**ACTIVITY:** Go through the entries below from the first line and transcribe each one exactly, ending with the line that contains "Section Overlap.".

**INFORMATION SHOWN:**
-.-.-
(* ===== verification/Replicas.v ===== *)
(** Two schedulers at once: nothing keeps them from taking the same targets. *)
From S2P Require Import Prelude Errors GoTime Json Domain Messages World Interleaving Postgres.
From S2P Require Import PostgresInv PostgresSpec Scylla Queue CampaignService CallService CallLists.
From S2P Require Import Requests Handlers Scheduler CallWorker StatusWorker RetryWorker Effects.
From S2P Require Import Integrity ApiEcho Config Container System SchedulerProofs Pipeline Listing Dialout.

Section Overlap.
Context `{Env} `{PgOrder} `{UuidText} (cfg : SchedulerSettings) (s : CallService) (c : uuid) (r : campaignRecord).
Context (Htopic : s.(cs_dispatchTopic) ∉ cfg.(sc_RetryTopics)).
Context (Hreliable : reliable) (Hclock : sane_clock).

Notation dialling := (dialling cfg c r).
Notation callable := (callable c r).
Notation number := (number c).
Notation same_numbers := (same_numbers c).

(** ** A batch that was taken *)

Lemma sublist_same_length {A} (l k : list A) : l `sublist_of` k -> length l = length k -> l = k.
Proof.
  induction 1 as [|x l k Hs IH|x l k Hs IH]; cbn; intros Hlen; [done|by rewrite IH by lia|].
  apply sublist_length in Hs. lia.
Qed.

(** The targets of a batch are called, whatever their state is by then. *)
Lemma call_batch_all ts w :
  callable w -> room c (Z.of_nat (length ts)) w -> NoDup (t_ID <$> ts) ->
  (forall t, t ∈ ts -> number w t.(t_ID) t.(t_PhoneNumber)) ->
  exists w' ds, call_batch s c ts w = (w', Ok ()) /\ says s ds w w' /\ calls_to c w (t_ID <$> ts) ds /\
    queued_calls c (Z.of_nat (length ts)) w w'.
Proof using Hreliable Hclock.
  intros Hcall Hroom Hnd Hts. unfold call_batch. destruct ts as [|t0 ts0] eqn:E.
  { exists w, []. split_and!; [done|by apply says_nil|by split; constructor|by apply queued_none]. }
  rewrite <- E in *. assert (t_ID <$> ts <> []) as Hne by (by rewrite E). clear E t0 ts0. cbv zeta.
  rewrite (bind_step now _ _ _ _ eq_refl).
  erewrite bind_step; [|rewrite run_attempt, mark_scheduled_reliable by done; reflexivity]. cbn [fst snd].
  set (at_ := env_now _). set (w1 := update_targets c (t_ID <$> ts) (with_schedule at_) (bump (bump w))).
  assert (same_numbers w w1) as Hnum.
  { unfold w1. etrans; [|by apply update_numbers]. intros id p. by destruct w. }
  destruct (trigger_targets_run s c ts w1 Hreliable)
    as (w2 & called & failed & ds & recs & Hrun & _ & Hl & Hw & Hf & Hsub & Hperm).
  assert (w_stats w1 = w_stats w) as Hst by (by destruct w).
  destruct (trigger_targets_all s c r ts w1 w2 failed) as (-> & _ & Hq); [done|done| | | |done|].
  { eapply numbers_callable; [|exact Hnum|done]. by destruct w. }
  { intros st. rewrite Hst. apply Hroom. }
  { intros t Ht. exists t.(t_ID). apply (Hnum t.(t_ID)). by apply Hts. }
  assert (called = ts) as ->.
  { apply sublist_same_length; [done|]. apply Permutation_length in Hperm. by rewrite app_nil_r, !length_fmap in Hperm. }
  exists w2, ds. rewrite (bind_step _ _ _ _ _ Hrun). split_and!; [done| | |].
  - exists recs. split; [rewrite Hl; by destruct w|]. apply Forall2_same_length_lookup_2; [by eapply Forall2_length|].
    intros i d x Hd Hx. split; [exact (Forall2_lookup_lr _ _ _ _ _ _ Hw Hd Hx)|].
    by destruct (Forall2_lookup_r _ _ _ _ _ Hf Hd) as (y & _ & _ & _ & Ha).
  - split; [done|]. apply Forall2_fmap_l. apply Forall2_same_length_lookup_2; [by eapply Forall2_length|].
    intros i t d Ht Hd. exists t.(t_PhoneNumber). split; [by apply Hts, (list_elem_of_lookup_2 _ i)|].
    exact (Forall2_lookup_lr _ _ _ _ _ _ Hf Ht Hd).
  - eapply queued_same; [| |exact Hq]; [by rewrite Hst|done].
Qed.

(** ** A tick that is stopped when it has its batch *)

Lemma dialling_elsewhere w w' : pg_ok w' -> elsewhere s c w w' -> dialling w -> dialling w'.
Proof using Htopic.
  intros Hok He []. split; [done| |done| | | |].
  - eapply numbers_callable; [apply He|by eapply elsewhere_numbers|done].
  - unfold as_read, stored_windows, hours_of in *. by rewrite (el_hours _ _ _ _ He).
  - unfold running in *. by rewrite (el_campaigns _ _ _ _ He).
  - rewrite (elsewhere_pending _ _ _ _ He). unfold room in *. by rewrite (el_stats _ _ _ _ He).
  - destruct (el_log _ _ _ _ He) as (ds & Hsay & _). intros topic Hin. by eapply says_quiet; [..|apply di_quiet].
Qed.

Lemma paused_loop t l1 x l2 w w1 ts w2 :
  for_each l1 (schedule_campaign cfg s t) w = (w1, Ok ()) -> isWithinBusinessHours t x = true ->
  CampaignTargetRepository_NextBatchForScheduling x.(c_ID) cfg.(sc_MaxBatchSize) w1 = (w2, Ok ts) ->
  paused (for_each (l1 ++ x :: l2) (schedule_campaign cfg s t)) w
    (call_batch s x.(c_ID) ts ≫= fun _ => for_each l2 (schedule_campaign cfg s t)) w2.
Proof.
  intros Hl1 Hopen Hts. eapply paused_trans; [by apply paused_for_each|]. cbn [for_each]. apply paused_bind.
  unfold schedule_campaign. rewrite Hopen. cbn [negb]. eapply paused_trans.
  - apply paused_past. by rewrite run_attempt, Hts.
  - apply paused_here.
Qed.

(** It has read whom to call; what is left is to call them, and the campaigns that
    come after. *)
Lemma tick_paused w :
  dialling w ->
  exists w1 ts l2 t, paused (tick cfg s) w
      (call_batch s c ts ≫= fun _ => for_each l2 (schedule_campaign cfg s t)) w1 /\
    elsewhere s c w w1 /\ dialling w1 /\ (forall x, x ∈ l2 -> x.(c_ID) <> c) /\ NoDup (t_ID <$> ts) /\
    (forall x, x ∈ ts -> x.(t_ID) ∈ pending c w1 /\ number w1 x.(t_ID) x.(t_PhoneNumber)) /\
    (forall id, id ∈ pending c w1 -> id ∈ (t_ID <$> ts) \/ Z.of_nat (length ts) = batch_size cfg).
Proof using Htopic Hreliable Hclock.
  intros Hd. destruct (has_pending_reliable cfg.(sc_RetryTopics) w Hreliable) as [w1 Hpend].
  assert (existsb (has_record w) cfg.(sc_RetryTopics) = false) as Hno.
  { apply not_true_is_false. intros (topic & Hin & Hrec)%existsb_exists.
    apply has_record_spec in Hrec. apply Hrec, (di_quiet _ _ _ w Hd). by apply list_elem_of_In. }
  pose proof (pending_retries_stores cfg.(sc_RetryTopics) w) as Hs1. rewrite Hpend in Hs1. cbn [fst] in Hs1.
  assert (stores (bump w1) = stores w) as Hs1' by (by rewrite stores_bump).
  assert (dialling (bump w1)) as Hd1 by (by apply (dialling_same cfg c r w)).
  destruct (list_running cfg c r (bump w1)) as (w2 & l1 & l2 & Hlist & Hs2 & Hothers);
    [done|apply Hd1|apply Hd1|apply (ca_row _ _ _ (di_callable _ _ _ _ Hd1))|apply Hd1|].
  destruct (others_elsewhere cfg s c (env_now w1.(w_tick)) l1 w2 Hreliable) as (w3 & Hl1 & He);
    [intros; apply Hothers; set_solver|].
  assert (stores w2 = stores w) as Hs by congruence.
  assert (elsewhere s c w w2) as He0.
  { apply elsewhere_same. unfold stores in Hs. by injection Hs as -> -> -> -> _ _ _ _ -> _. }
  assert (pg_ok w3) as Hok3.
  { pose proof (di_ok _ _ _ _ (dialling_same cfg c r w w2 Hs Hd)) as Hok2.
    refine (stable_ran (inv pg_ok) _ _ _ _ _ Hl1 Hok2). clear. induction l1 as [|x l IH]; cbn [for_each]; [apply stable_ret, _|].
    apply stable_bind; [apply _| |intros _; exact IH]. apply (eff_schedule_campaign (inv pg_ok) (fun A => stable (inv pg_ok))); try apply _; [done|].
    intros i. effects. }
  set (x := as_read c (bump w1) r) in *.
  assert (x.(c_ID) = c) as Hx by (apply (ok_campaign w (di_ok _ _ _ w Hd) _ _ (ca_row _ _ _ (di_callable _ _ _ w Hd)))).
  assert (elsewhere s c w w3) as He3 by (by etrans).
  pose proof (dialling_elsewhere _ _ Hok3 He3 Hd) as Hd3.
  destruct (next_batch_reliable cfg c w3 Hreliable) as (ts & Hnext & Hnd & _ & Hb & Hall).
  exists (bump w3), ts, l2, (env_now w1.(w_tick)). split_and!.
  - unfold tick. eapply paused_trans; [by apply paused_past|]. rewrite Hno. cbv iota.
    eapply paused_trans; [by apply (paused_past now _ w1 (bump w1))|].
    eapply paused_trans; [by apply paused_past|]. rewrite <- Hx at 1.
    eapply paused_loop; [exact Hl1|apply Hd1|by rewrite Hx].
  - etrans; [exact He3|]. apply elsewhere_same. by destruct w3.
  - by apply (dialling_same cfg c r w3); [apply stores_bump|].
  - intros y Hy. apply Hothers. set_solver.
  - done.
  - intros y Hy. destruct (Hb y Hy) as (tr & Hl & Ht & Hc & Hp). split.
    + apply elem_of_pending. exists tr. by destruct w3.
    + exists tr. split_and!; [by destruct w3|done|by rewrite Ht].
  - intros id (tr & Hl & Hc & Hp)%elem_of_pending. apply (Hall id tr); by destruct w3.
Qed.
(** ** Both call the same targets *)

(** From [w] to [w'] every target of the campaign that was pending in [w0] is
    called, exactly once: the messages published for it are a first attempt each. *)
Definition calls_each (w0 w w' : World) : Prop :=
  exists called ds, says s ds w w' /\ (forall id, id ∈ called <-> id ∈ pending c w0) /\
    calls_to c w0 called (mine c ds).

Lemma batch_of_all (l : list uuid) w :
  NoDup l -> (forall id, id ∈ l -> id ∈ pending c w) -> Z.of_nat (size (pending c w)) <= batch_size cfg ->
  (forall id, id ∈ pending c w -> id ∈ l \/ Z.of_nat (length l) = batch_size cfg) ->
  (forall id, id ∈ l <-> id ∈ pending c w) /\ length l = size (pending c w).
Proof.
  intros Hnd Hin Hle Hall.
  assert (list_to_set l ⊆ pending c w) as Hsub by (intros id; rewrite elem_of_list_to_set; apply Hin).
  assert (forall id, id ∈ l <-> id ∈ pending c w) as Hiff; [|split; [done|by apply length_called]].
  intros id. split; [apply Hin|]. intros Hid. destruct (Hall id Hid) as [|Hlen]; [done|].
  assert (list_to_set l ≡ pending c w) as Heq
    by (apply set_subseteq_size_equiv; [done|]; rewrite size_list_to_set by done; lia).
  apply (elem_of_list_to_set (C := gset uuid)). by apply Heq.
Qed.

Lemma overlap w :
  dialling w -> Z.of_nat (size (pending c w)) <= batch_size cfg ->
  room c (2 * Z.of_nat (size (pending c w))) w ->
  exists w1 rest w2 w3, paused (tick cfg s) w rest w1 /\ elsewhere s c w w1 /\ dialling w1 /\
    tick cfg s w1 = (w2, Ok ()) /\ calls_each w w1 w2 /\
    run rest w2 = (w3, Ok ()) /\ calls_each w w2 w3 /\
    queued_calls c (2 * Z.of_nat (size (pending c w))) w w3.
Proof using Htopic Hreliable Hclock.
  intros Hd Hle Hroom. set (k := Z.of_nat (size (pending c w))) in *.
  destruct (tick_paused w Hd) as (w1 & ts & l2 & t & Hpaused & He1 & Hd1 & Hl2 & Hnd & Hts & Hall).
  pose proof (elsewhere_pending _ _ _ _ He1) as Hp1. pose proof (elsewhere_numbers _ _ _ _ He1) as Hn1.
  rewrite Hp1 in *.
  destruct (tick_progress cfg s c r Htopic w1 Hreliable Hclock Hd1)
    as (w2 & called & ds & Htick & Hd2 & Hsay2 & Hn2 & Hcalls2 & Hin2 & Hp2 & Hfull & Hq2).
  rewrite Hp1 in *.
  destruct (batch_of_all (t_ID <$> ts) w Hnd) as [Hts_all Hlen_ts];
    [by intros id (x & -> & Hx)%list_elem_of_fmap; apply Hts|done|by rewrite length_fmap|]. rewrite length_fmap in Hlen_ts.
  destruct (batch_of_all called w (proj1 Hcalls2) Hin2 Hle) as [Hcalled Hlen].
  { intros id Hid. destruct Hfull as [Hnone|]; [left|by right]. rewrite Hnone in Hp2.
    apply dec_stable. intros Hni. apply (not_elem_of_empty (C := gset uuid) id). rewrite Hp2.
    by rewrite elem_of_difference, elem_of_list_to_set. }
  assert (room c k w2) as Hroom2.
  { eapply (room_called c k k w1); [lia..| |]; [by rewrite Hlen in Hq2|].
    intros st. rewrite (el_stats _ _ _ _ He1). replace (k + k) with (2 * k) by lia. apply Hroom. }
  destruct (call_batch_all ts w2) as (w3 & ds' & Hbatch & Hsay3 & Hcalls3 & Hq3); [apply Hd2| |done| |].
  { by rewrite Hlen_ts. }
  { intros x Hx. apply (Hn2 x.(t_ID)). by apply Hts. }
  destruct (others_elsewhere cfg s c t l2 w3 Hreliable Hl2) as (w4 & Hrest & He4).
  destruct (el_log _ _ _ _ He4) as (ds4 & Hsay4 & Hds4).
  exists w1, (call_batch s c ts ≫= fun _ => for_each l2 (schedule_campaign cfg s t)), w2, w4.
  split_and!; [done..| | | |].
  - exists called, ds. split_and!; [done..|by eapply calls_to_same].
  - by rewrite (bind_step _ _ _ _ _ Hbatch).
  - exists (t_ID <$> ts), (ds' ++ ds4). split; [by eapply says_app|]. split; [done|].
    unfold mine. rewrite filter_app. fold (mine c ds') (mine c ds4).
    rewrite (mine_own _ _ _ _ Hcalls3), (mine_others _ _ Hds4), app_nil_r.
    eapply calls_to_same; [|exact Hcalls3]. by etrans.
  - replace (2 * k) with (k + k) by lia. rewrite Hlen in Hq2. rewrite Hlen_ts in Hq3.
    eapply queued_same; [symmetry; apply (el_stats _ _ _ _ He1)|apply (el_stats _ _ _ _ He4)|].
    by eapply queued_trans.
Qed.
End Overlap.

(** ** Two schedulers of the platform *)

Section Replicas.
Context `{Env} `{PgOrder} `{UuidText} `{Gocql} `{Fiber} `{Provider} (cfg : Config).

Let scheduler := (co cfg).(co_scheduler).
Let calls := (co cfg).(co_calls).

(** Claim C18: two schedulers that overlap, as those of a fleet of replicas do, call
    every target of a campaign twice. Let a campaign be [dialling], with no more
    targets pending than a batch holds. A tick can be stopped, when it has read its
    batch and marked none of it, and another tick take its whole turn: the second
    calls every pending target, and the first, when it goes on, calls them all
    again, for nothing locks them in between, nor does anything else keep the two
    apart. The counters then have two calls for each target, and this is a state
    the platform can reach, if it has reached the first. *)
Theorem two_schedulers_dial_twice (c : uuid) (r : campaignRecord) (w : World) :
  reliable -> sane_clock -> topics_distinct cfg.(cfg_Kafka) -> dialling scheduler c r w ->
  Z.of_nat (size (pending c w)) <= batch_size scheduler ->
  room c (2 * Z.of_nat (size (pending c w))) w ->
  exists n w1 rest w2 w3, advance n (tick scheduler calls) w = (w1, rest) /\ pending c w1 = pending c w /\
    tick scheduler calls w1 = (w2, Ok ()) /\ calls_each calls c w w1 w2 /\
    run rest w2 = (w3, Ok ()) /\ calls_each calls c w w2 w3 /\
    queued_calls c (2 * Z.of_nat (size (pending c w))) w w3 /\
    (reachable cfg w -> reachable cfg w3).
Proof.
  intros Hr Hclock Htopics Hd Hle Hroom.
  assert (calls.(cs_dispatchTopic) ∉ scheduler.(sc_RetryTopics)) as Hquiet by apply (topics_differ cfg Htopics).
  destruct (overlap scheduler calls c r Hquiet Hr Hclock w Hd Hle Hroom)
    as (w1 & rest & w2 & w3 & [n Hn] & He & _ & Htick & Hfirst & Hrest & Hsecond & Hq).
  exists n, w1, rest, w2, w3. split_and!; try done; [by eapply elsewhere_pending|]. intros Hreach.
  pose proof (reachable_overtaken cfg n (ignore (tick scheduler calls)) (ignore (tick scheduler calls)) w
    (start_tick _ _) (start_tick _ _) Hreach) as Hover.
  unfold ignore in Hover. rewrite advance_map_result, Hn in Hover. cbn [fst snd] in Hover.
  rewrite !run_map_result in Hover. cbn [fst] in Hover. rewrite Htick in Hover. cbn [fst] in Hover.
  by rewrite Hrest in Hover.
Qed.
End Replicas.

(** ** Three targets, six calls *)

#[local] Existing Instances still_env bit_uuid stable_sort_order unary_pages json_bodies dialout_provider.

Lemma two_schedulers_witness :
  size (pending dialout_id dialout_start) = 3%nat /\
  exists w3, reachable default_config w3 /\ w3.(w_stats) !! dialout_id = Some (mkStats 6 0 0 0 6 0).
Proof.
  assert (size (pending dialout_id dialout_start) = 3%nat) as Hsize by (vm_compute; reflexivity).
  assert (dialout_start.(w_stats) !! dialout_id = Some (mkStats 0 0 0 0 0 0)) as Hst by (vm_compute; reflexivity).
  split; [exact Hsize|].
  destruct (two_schedulers_dial_twice default_config dialout_id dialout_row dialout_start)
    as (n & w1 & rest & w2 & w3 & _ & _ & _ & _ & _ & _ & Hq & Hreach).
  - intros n. reflexivity.
  - intros n. vm_compute. reflexivity.
  - apply default_topics_distinct.
  - apply (dialling_settings dialout_settings); [reflexivity|vm_compute; discriminate|apply dialout_dialling].
  - rewrite Hsize. vm_compute. discriminate.
  - rewrite Hsize. intros st Hl. rewrite Hst in Hl. injection Hl as <-. split; [reflexivity|].
    split; vm_compute; discriminate.
  - exists w3. split; [apply Hreach, dialout_reachable|]. unfold queued_calls in Hq. by rewrite Hq, Hst, Hsize.
Defined.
-.-.-
**TASK RESPONSE:**
(* ===== verification/Replicas.v ===== *)
(** Two schedulers at once: nothing keeps them from taking the same targets. *)
From S2P Require Import Prelude Errors GoTime Json Domain Messages World Interleaving Postgres.
From S2P Require Import PostgresInv PostgresSpec Scylla Queue CampaignService CallService CallLists.
From S2P Require Import Requests Handlers Scheduler CallWorker StatusWorker RetryWorker Effects.
From S2P Require Import Integrity ApiEcho Config Container System SchedulerProofs Pipeline Listing Dialout.

Section Overlap.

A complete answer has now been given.